--- Data listing Enclosed Below ---

(* ===== verification/SdBus.v ===== *)
(** * Bringing up an SD card: its switch functions and its bus (sdiodi/sd.c)

    The state of MmcBus.v with what the driver knows of an SD card, and a
    controller with the entries that only the bus of SD cards uses.  The
    events are in the list of MmcBus.v.  The bytes a read leaves in memory
    are a function of the commands so far. *)
From S2P Require Import Prelude Driver SdioReg SdioConst SimConst MmcConst SdConst Sdhci SdioCmd MmcBus.
Open Scope Z_scope.

(** ** The state *)

(** The entries that may be absent are options. *)
Class sd_entry (C : Type) := {
  entry_drv_type : Z -> M C errno;
  entry_driver_strength : option (Z -> Z -> M C Z);
  entry_preset : option (bool -> M C errno);
  hc_signal_voltage : C -> Z
}.

(** sd_switch_cap_t; its bus_mode is in [sdev]. *)
Record sd_switch_cap := Swcaps { sw_dtr_max_hs : Z; sw_cmd_sys : Z; sw_drv_type : Z; sw_curr_limit : Z }.
Record sdcard := Sdcard {
  d_scr : scr; raw_scr : list Z; d_sds : sds; swcaps : sd_switch_cap;
  pwr_mgnt_fcn_rsa : Z; perf_enh_fcn_rsa : Z; pwd : list Z
}.
Definition set_scr (r : scr) (l : list Z) (k : sdcard) : sdcard :=
  Sdcard r l (d_sds k) (swcaps k) (pwr_mgnt_fcn_rsa k) (perf_enh_fcn_rsa k) (pwd k).
Definition set_sds (r : sds) (k : sdcard) : sdcard :=
  Sdcard (d_scr k) (raw_scr k) r (swcaps k) (pwr_mgnt_fcn_rsa k) (perf_enh_fcn_rsa k) (pwd k).
Definition set_swcaps (w : sd_switch_cap) (k : sdcard) : sdcard :=
  Sdcard (d_scr k) (raw_scr k) (d_sds k) w (pwr_mgnt_fcn_rsa k) (perf_enh_fcn_rsa k) (pwd k).
Definition set_rsa (pwr perf : Z) (k : sdcard) : sdcard :=
  Sdcard (d_scr k) (raw_scr k) (d_sds k) (swcaps k) pwr perf (pwd k).
Definition set_pwd (l : list Z) (k : sdcard) : sdcard :=
  Sdcard (d_scr k) (raw_scr k) (d_sds k) (swcaps k) (pwr_mgnt_fcn_rsa k) (perf_enh_fcn_rsa k) l.
Definition set_sw_dtr (v : Z) (w : sd_switch_cap) : sd_switch_cap := Swcaps v (sw_cmd_sys w) (sw_drv_type w) (sw_curr_limit w).
Definition set_sw_sys (v : Z) (w : sd_switch_cap) : sd_switch_cap := Swcaps (sw_dtr_max_hs w) v (sw_drv_type w) (sw_curr_limit w).
Definition set_sw_uhs (drv curr : Z) (w : sd_switch_cap) : sd_switch_cap := Swcaps (sw_dtr_max_hs w) (sw_cmd_sys w) drv curr.
Definition set_bus_modes (v : Z) (d : sdev) : sdev :=
  Dev (dcaps d) (rca d) (block_length d) (pactive d) (csd_blksz d) (dev_ocr d) v (raw_cid d) (partition_time d) (raw_csd d).
(* ===== verification/SdEnds.v ===== *)
(** * Bringing up the bus of an SD card ends

    Nothing that SdBus.v does for the bus gets stuck, for a controller that
    comes back from every command that reads one block into a buffer of its
    size. *)
From S2P Require Import Prelude Driver SdioReg SdioConst SimConst MmcConst SdConst Sdhci SdioCmd SdioSend SdioCard MmcBus MmcPlan MmcLink SdBus SdStep.
Open Scope Z_scope.

(** ** The law of reading *)
Definition one_block (c : sdio_cmd_t) : Prop :=
  has (cflags c) SCF_DIR_IN = true /\ blks c = 1 /\ 0 < blksz c <= SD_EXTR_SIZE /\ exists b, sgl c = [Sge b (blksz c)].
Class sd_reads (C : Type) `{sdio_hc_entry C} := {
  read_total c t k : one_block c -> length (rsp c) = 4%nat -> is_Some (entry_cmd c t k)
}.

Definition ends {S A} (m : M S A) : Prop := forall s, is_Some (m s).
Lemma post_ends {S A} (m : M S A) s Q : ends m -> wlp m s Q -> post m s Q.
Proof. intros Hm Hw. destruct (Hm s) as [[a s'] E]. exists a, s'. split; [done|by apply Hw]. Qed.
Lemma ends_post {S A} (m : M S A) (Q : S -> A -> S -> Prop) : (forall s, post m s (Q s)) -> ends m.
Proof. intros Hm s. destruct (Hm s) as (a & s' & -> & _). by eexists. Qed.
Lemma ends_ret {S A} (a : A) : ends (S:=S) (mret a).
Proof. by eexists. Qed.
Lemma ends_gets {S A} (f : S -> A) : ends (gets f).
Proof. by eexists. Qed.
Lemma ends_modify {S} (f : S -> S) : ends (modify f).
Proof. by eexists. Qed.
Lemma ends_bind {S A B} (m : M S A) (k : A -> M S B) : ends m -> (forall a, ends (k a)) -> ends (x ← m; k x).
Proof. intros Hm Hk s. destruct (Hm s) as [[a s1] E]. destruct (Hk a s1) as [[b s2] E2]. exists (b, s2). by rewrite (bind_eq _ _ _ _ _ E). Qed.
Lemma ends_check {S} (m k : M S errno) : ends m -> ends k -> ends (m !; k).
Proof. intros Hm Hk. apply ends_bind; [done|]. intros e. destruct (decide _); [apply ends_ret|done]. Qed.
Create HintDb ends.
#[export] Hint Resolve ends_ret ends_gets ends_modify : ends.
Ltac ends := repeat (first
  [ solve [auto 3 with ends]
  | match goal with
    | |- ends (ok_then _ _) => apply ends_check
    | |- ends (mbind _ _) => apply ends_bind; [|intros ?]
    | |- ends (if ?b then _ else _) => destruct b
    | |- ends (match ?x with _ => _ end) => destruct x eqn:?
    end ]; cbv zeta).

Section ends.
Context {C : Type} `{sd_laws C} `{!sd_reads C} (no_memory no_buffer : list issued -> bool).
Context (transferred : list issued -> list Z) (buffer : Z).

Lemma ends_cmd {A} (m : M (cst C) A) : ends m -> ends (cmd_ m).
Proof. intros Hm s. unfold cmd_. destruct (Hm (cmds s)) as [[a c] ->]. by eexists. Qed.
Lemma ends_low {A} (m : M (mst C) A) : ends m -> ends (low_ m).
Proof. intros Hm s. unfold low_. destruct (Hm (low s)) as [[a b] ->]. by eexists. Qed.
Lemma ends_call {A} (m : M C A) : calm m -> ends (cmd_ (hc_call m)).
Proof. intros Hm. apply ends_cmd. intros s. unfold hc_call. destruct (Hm (ctl s)) as (a & k & -> & _). by eexists. Qed.
Lemma ends_note ev m : ends m -> ends (note ev m (C:=C)).
Proof. intros Hm. unfold note. ends. Qed.
Lemma ends_prim m ev : prim m ev -> ends (m : M (mst C) errno).
Proof. intros Hm. eapply ends_post. intros s. apply Hm. Qed.
Lemma ends_send c t r : runs c -> ends (send_cmd no_memory c t r).
Proof. intros Hc. eapply ends_post. intros s. by apply send_cmd_post. Qed.
Lemma ends_simple f op a t r : has f SCF_DATA_MSK = false -> ends (simple_cmd no_memory f op a t r).
Proof.
  intros Hf. eapply ends_post. intros s. apply (with_cmd_ok no_memory _ _ (fun _ _ => True)); [done|]. apply post_bind.
  destruct (ends_send (sdio_setup_cmd zero_cmd f op a) t r (setup_zero_runs f op a Hf) s) as [[x s1] E].
  exists x, s1. split; [done|]. by apply post_ret.
Qed.
#[local] Hint Resolve ends_simple : ends.
Lemma block_runs c n : length (rsp c) = 4%nat -> 0 < n <= SD_EXTR_SIZE -> runs (sdio_setup_cmd_io c SCF_DIR_IN 1 n [Sge buffer n]).
Proof.
  intros Hl Hn c' t k (E1 & _ & _ & E2 & E3 & E4 & E5). simpl in *. apply read_total; [|congruence]. split.
  - rewrite E1, has_or. by rewrite orb_true_r.
  - split; [congruence|]. rewrite E4, E5. split; [done|]. by exists buffer.
Qed.
Lemma ends_read flgs op a n : 0 < n <= SD_EXTR_SIZE -> ends (read_reg no_memory no_buffer transferred buffer flgs op a n).
Proof.
  intros Hn s. unfold read_reg, with_buffer.
  assert (ends (read_cmd no_memory transferred buffer (sdio_setup_cmd zero_cmd (Z.lor (Z.lor SCF_CTYPE_ADTC SCF_RSP_R1) flgs) op a) n SDIO_TIME_DEFAULT)) as Hr.
  { unfold read_cmd. apply ends_bind; [by apply ends_cmd, ends_send, block_runs|]. intros x. ends. }
  rewrite (bind_eq _ _ _ (if no_memory (sent (cmds s)) then None else Some zero_cmd) (Mst (cmds s) (mdev s) (done s))) by done.
  rewrite (bind_eq _ _ _ _ _ (eq_refl (gets (fun s => no_buffer (sent (cmds s))) (Mst (cmds s) (mdev s) (done s))))).
  destruct (no_memory _); [by eexists|]. destruct (no_buffer _); [by eexists|]. apply Hr.
Qed.
Lemma ends_switch mode grp val : ends (sd_switch no_memory no_buffer transferred buffer mode grp val).
Proof. unfold sd_switch. apply ends_bind; [by apply ends_read|]. intros x. ends. Qed.
Lemma ends_timing t : ends (sdio_timing (C:=C) t).
Proof. eapply ends_prim, prim_timing. Qed.
Lemma ends_width w : ends (sdio_bus_width (C:=C) w).
Proof. eapply ends_prim, prim_width. Qed.
Lemma ends_clock v : ends (sdio_clock (C:=C) v).
Proof. eapply ends_prim, prim_clock. Qed.
Lemma ends_drv t : ends (sdio_drv_type (C:=C) t).
Proof. by apply ends_note, ends_call, drv_type_calm. Qed.
Lemma ends_tune : ends (sdio_tune (C:=C) SD_SEND_TUNING_BLOCK).
Proof. apply ends_note, ends_call, sd_tune_calm. Qed.
Lemma ends_preset b : ends (sdio_preset (C:=C) b).
Proof. unfold sdio_preset. destruct entry_preset eqn:E; [|apply ends_ret]. by eapply ends_call, preset_calm. Qed.
Lemma ends_dflags f : ends (upd_dflags (C:=C) f).
Proof. apply ends_cmd, ends_modify. Qed.
Lemma ends_block n : ends (_sdio_set_block_length no_memory n).
Proof. unfold _sdio_set_block_length. ends. Qed.
#[local] Hint Resolve ends_switch ends_timing ends_width ends_clock ends_drv ends_tune ends_preset ends_dflags ends_block ends_low ends_cmd : ends.
Lemma ends_spread w : ends (sd_app_set_bus_width no_memory w).
Proof. by apply ends_note, ends_cmd, ends_simple. Qed.
#[local] Hint Resolve ends_spread : ends.
Lemma ends_set_width w : ends (sd_set_bus_width no_memory w).
Proof. unfold sd_set_bus_width. unfold hcaps. ends. apply ends_low. ends. Qed.
Lemma ends_drv_type m t : ends (sd_set_drv_type no_memory no_buffer transferred buffer m t).
Proof.
  unfold sd_set_drv_type, hcaps. ends. by eapply ends_call, strength_calm.
Qed.
Lemma ends_limit m c : ends (sd_set_current_limit no_memory no_buffer transferred buffer m c).
Proof. unfold sd_set_current_limit, hcaps. ends. Qed.
Lemma ends_speed m : ends (sd_set_bus_speed_mode no_memory no_buffer transferred buffer m).
Proof. unfold sd_set_bus_speed_mode. ends. Qed.
Lemma ends_hs : ends (sd_switch_hs no_memory no_buffer transferred buffer).
Proof. unfold sd_switch_hs. ends. Qed.
#[local] Hint Resolve ends_set_width ends_drv_type ends_limit ends_speed ends_hs : ends.
Lemma ends_assd : ends (sd_init_assd no_memory no_buffer transferred buffer).
Proof. unfold sd_init_assd, sw. ends. Qed.
Lemma ends_uhs : ends (sd_init_uhs no_memory no_buffer transferred buffer).
Proof. unfold sd_init_uhs, sw, bus_mode, hcaps. ends. Qed.
Lemma ends_33 : ends (sd_init_33 no_memory no_buffer transferred buffer).
Proof. unfold sd_init_33, sw, csd_, caps, hcaps. ends. Qed.
#[local] Hint Resolve ends_assd ends_uhs ends_33 : ends.
Lemma ends_init : ends (sd_init_bus no_memory no_buffer transferred buffer).
Proof. unfold sd_init_bus, caps. ends. Qed.
Lemma ends_slow : ends (sd_slow_down (C:=C)).
Proof. unfold sd_slow_down, upd_modes, upd_sw, upd_card, flags, hcaps. ends. Qed.
End ends.
(* ===== verification/SdCard.v ===== *)
(** * The extension registers and the lock of an SD card

    What the polls of a register find, that the list of extensions is read
    inside of its pages, and what the flag of a locked card tells. *)
From S2P Require Import Prelude Driver SdioReg SdioConst SimConst MmcConst SdConst Sdhci SdioCmd SdioSend SdioCard MmcBus MmcPlan MmcLink MmcMode SdBus SdStep SdLink SdEnds.
Open Scope Z_scope.

Section card.
Context {C : Type} `{sd_laws C} `{!sd_reads C} (no_memory no_buffer : list issued -> bool).
Context (transferred : list issued -> list Z) (buffer : Z).

(** ** Reading a register *)
Lemma ends_extr mio fno mw addr len l : ends (sd_rw_extr no_memory no_buffer transferred buffer true mio fno mw addr len l).
Proof.
  intros s. unfold sd_rw_extr, with_buffer.
  rewrite (bind_eq _ _ _ (if no_memory (sent (cmds s)) then None else Some zero_cmd) (Mst (cmds s) (mdev s) (done s))) by done.
  rewrite (bind_eq _ _ _ _ _ (eq_refl (gets (fun s => no_buffer (sent (cmds s))) (Mst (cmds s) (mdev s) (done s))))).
  destruct (no_memory _); [by eexists|]. destruct (no_buffer _); [by eexists|]. cbv zeta beta iota.
  apply ends_bind; [|intros x; ends]. unfold read_cmd. apply ends_bind; [by apply ends_cmd, ends_send, block_runs|]. intros x. ends.
Qed.
Lemma ends_rd rsa reg : ends (sd_extr_rd no_memory no_buffer transferred buffer rsa reg).
Proof. unfold sd_extr_rd. apply ends_bind; [apply ends_extr|]. intros x. ends. Qed.

(** A page has its length, whatever was read. *)
Lemma page_length addr s : wlp (read_page no_memory no_buffer transferred buffer addr) s (fun x _ =>
  fst x = EOK -> length (snd x) = Z.to_nat SD_FCN_PG_SZ).
Proof.
  unfold read_page. apply low_wlp. unfold sd_rw_extr. apply buffer_walk; [|done]. cbv zeta. cbv iota.
  apply wlp_bind. intros x s1 _. apply wlp_ret. intros _. cbn [snd].
  rewrite length_take, length_app. unfold zero_page. rewrite length_replicate. 
  change (extr_count 0 SD_FCN_PG_SZ) with (Z.to_nat SD_EXTR_SIZE). change (Z.to_nat SD_FCN_PG_SZ) with (Z.to_nat SD_EXTR_SIZE). lia.
Qed.

(** The polls: EOK means that the register was as wanted. *)
Lemma ends_poll n rsa reg w : ends (extr_poll no_memory no_buffer transferred buffer n rsa reg w).
Proof.
  induction n as [|n IH]; cbn [extr_poll]; [apply ends_ret|]. apply ends_bind; [apply ends_rd|]. intros x.
  destruct (_ && _); [apply ends_ret|apply IH].
Qed.
Definition saw (rsa reg : Z) (w : Z -> bool) (s' : mst C) : Prop := exists s1 v,
  sd_extr_rd no_memory no_buffer transferred buffer rsa reg s1 = Some ((EOK, v), s') /\ w v = true.
Lemma poll_saw n rsa reg w s : wlp (extr_poll no_memory no_buffer transferred buffer n rsa reg w) s (fun e s' =>
  e = EOK /\ saw rsa reg w s' \/ e = ETIMEDOUT).
Proof.
  revert s. induction n as [|n IH]; intros s; cbn [extr_poll]; [apply wlp_ret; by right|].
  apply wlp_bind. intros [e v] s1 E. cbn [fst snd]. destruct (bool_decide_reflect (e = EOK)) as [->|Hn]; [|apply IH]. cbn [andb].
  destruct (w v) eqn:Ew; [|apply IH]. apply wlp_ret. left. split; [done|]. by exists s, v.
Qed.

(** A notified power-off: the card said that it is ready. *)
Lemma pwroff_ready op s : SDIO_POWER_OFF_SHORT <= op ->
  wlp (sd_pwroff_notify no_memory no_buffer transferred buffer op) s (fun e s' => e = EOK ->
    saw (pwr_mgnt_fcn_rsa (card s)) PWR_MGNT_STATUS (fun v => has v PWR_MGNT_STATUS_POFR) (low s')).
Proof.
  intros Ho. apply wlp_bind, wlp_gets. cbv zeta. rewrite (proj2 (Z.ltb_ge _ _) Ho). apply low_wlp, wlp_check.
  intros e s1 _. split; [done|]. intros _. eapply wlp_mono; [apply poll_saw|]. by intros e2 s2 [[_ Hs]| ->].
Qed.

(** ** The lock

    After a successful command the flag is what the card answered to the
    request for its status. *)
Lemma lock_tells op l t s : wlp (_sdio_lock_unlock no_memory no_buffer buffer op l t) s (fun e s' => e = EOK -> exists tr x,
  sent (cmds s') = tr ++ [x] /\ completed x /\
  has (dev_flags (ctl (cmds s'))) DEV_FLAG_LOCKED = has (rsp0 (answer x)) CDS_CARD_IS_LOCKED).
Proof.
  unfold _sdio_lock_unlock. apply buffer_walk; [|done]. apply wlp_bind. intros e0 s0 _. apply wlp_bind. intros e s1 _.
  destruct (decide (e <> EOK)) as [He|He]; [by apply wlp_ret|]. clear He. apply wlp_bind. intros [e2 r] s2 E2.
  unfold cmd_ in E2. destruct (send_status_ok no_memory 1 false (cmds s1)) as ([e3 r3] & c & Eo & _ & polls & Es & _ & Hp).
  unfold send_cmd in E2. rewrite Eo in E2. injection E2 as <- <- <-. apply wlp_bind. cbn [fst snd] in *.
  destruct (decide (e3 = EOK)) as [->|Hn]; [|by apply wlp_ret, wlp_ret].
  destruct (Hp eq_refl) as (tr & x & -> & Hc & Hr). intros [] s3 [= <-]. apply wlp_ret. intros _.
  exists (sent (cmds s1) ++ tr), x. simpl. split; [by rewrite Es, <- app_assoc|]. split; [done|]. rewrite flags_set, Hr.
  destruct (has (rsp0 (answer x)) CDS_CARD_IS_LOCKED).
  - rewrite has_or. by rewrite orb_true_r.
  - apply has_gone. by rewrite Z.land_diag.
Qed.

(** ** The list of extensions

    Wherever the pointers of a card lead, no byte is read from outside of the
    two pages. *)
Definition in_pages (efb : list Z) (off : Z) : Prop := 48 <= Z.of_nat (length efb) /\ off + FCN_EXT <= Z.of_nat (length efb).
Lemma info_ends efb off n d : in_pages efb off -> 0 <= d -> 0 <= n -> d + n <= FCN_EXT -> ends (info (C:=C) efb (off + d) n).
Proof. unfold in_pages, FCN_EXT. intros [H1' H2'] Hd Hn Hl. unfold info. rewrite decide_True by lia. apply ends_ret. Qed.
Lemma ends_card f : ends (upd_card (C:=C) f).
Proof. apply ends_modify. Qed.
Lemma ends_caps v : ends (add_caps (C:=C) v).
Proof. unfold add_caps, upd_caps. apply ends_modify. Qed.
#[local] Hint Resolve ends_rd ends_card ends_caps ends_low : ends.
Lemma ends_ext rsa sfc e : ends (fcn_ext no_memory no_buffer transferred buffer rsa sfc e).
Proof. unfold fcn_ext. ends. Qed.
Lemma ends_exts n efb : forall off e, in_pages efb off -> ends (fcn_exts no_memory no_buffer transferred buffer n efb off e).
Proof.
  induction n as [|n IH]; intros off e Hp; cbn [fcn_exts]; [apply ends_ret|].
  apply ends_bind; [rewrite <- (Z.add_0_r off); by apply info_ends|]. intros sfc.
  apply ends_bind; [by apply info_ends|]. intros rsa. apply ends_bind; [by apply info_ends|]. intros pne.
  apply ends_bind; [apply ends_ext|]. intros e2. destruct (_ <? _) eqn:El; [apply ends_ret|]. zbool. apply IH.
  destruct Hp. by split.
Qed.
Lemma ends_page addr : ends (read_page no_memory no_buffer transferred buffer addr).
Proof. apply ends_low, ends_extr. Qed.
Lemma extensions_end s : post (sd_parse_extended_fcn no_memory no_buffer transferred buffer) s (fun _ _ => True).
Proof.
  apply post_bind, post_gets. destruct (negb _); [by apply post_ret|]. apply post_bind.
  eapply post_mono; [apply post_ends; [apply ends_page|apply page_length]|]. intros x s1 Hx.
  destruct (decide (fst x <> EOK)) as [Hn|Hn]; [by apply post_ret|]. apply dec_stable in Hn. specialize (Hx Hn).
  apply post_bind. eapply post_mono; [apply post_ends; [apply ends_page|apply page_length]|]. intros y s2 Hy. cbv zeta.
  set (efb := snd x ++ _). assert (length efb = 1024%nat) as Hl.
  { unfold efb. rewrite length_app, Hx. destruct (decide (fst y = EOK)) as [E|E]; [by rewrite (Hy E)|]. unfold zero_page. by rewrite length_replicate. }
  assert (in_pages efb 16) as Hp by (unfold in_pages, FCN_EXT; lia).
  assert (ends (n ← info efb 4 1; fcn_exts no_memory no_buffer transferred buffer (Z.to_nat n) efb 16 (fst x))) as He.
  { apply ends_bind; [|intros n; by apply ends_exts]. unfold info. rewrite decide_True by lia. apply ends_ret. }
  by apply post_ends.
Qed.
End card.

--- End of Enclosed Data listing ---

### Problem to solve
Copy out the data above word for word, starting at its first line and ending with the line that contains "Definition set_swcaps (w".

### Answer area
(* ===== verification/SdBus.v ===== *)
(** * Bringing up an SD card: its switch functions and its bus (sdiodi/sd.c)

    The state of MmcBus.v with what the driver knows of an SD card, and a
    controller with the entries that only the bus of SD cards uses.  The
    events are in the list of MmcBus.v.  The bytes a read leaves in memory
    are a function of the commands so far. *)
From S2P Require Import Prelude Driver SdioReg SdioConst SimConst MmcConst SdConst Sdhci SdioCmd MmcBus.
Open Scope Z_scope.

(** ** The state *)

(** The entries that may be absent are options. *)
Class sd_entry (C : Type) := {
  entry_drv_type : Z -> M C errno;
  entry_driver_strength : option (Z -> Z -> M C Z);
  entry_preset : option (bool -> M C errno);
  hc_signal_voltage : C -> Z
}.

(** sd_switch_cap_t; its bus_mode is in [sdev]. *)
Record sd_switch_cap := Swcaps { sw_dtr_max_hs : Z; sw_cmd_sys : Z; sw_drv_type : Z; sw_curr_limit : Z }.
Record sdcard := Sdcard {
  d_scr : scr; raw_scr : list Z; d_sds : sds; swcaps : sd_switch_cap;
  pwr_mgnt_fcn_rsa : Z; perf_enh_fcn_rsa : Z; pwd : list Z
}.
Definition set_scr (r : scr) (l : list Z) (k : sdcard) : sdcard :=
  Sdcard r l (d_sds k) (swcaps k) (pwr_mgnt_fcn_rsa k) (perf_enh_fcn_rsa k) (pwd k).
Definition set_sds (r : sds) (k : sdcard) : sdcard :=
  Sdcard (d_scr k) (raw_scr k) r (swcaps k) (pwr_mgnt_fcn_rsa k) (perf_enh_fcn_rsa k) (pwd k).
Definition set_swcaps (w : sd_switch_cap) (k : sdcard) : sdcard :=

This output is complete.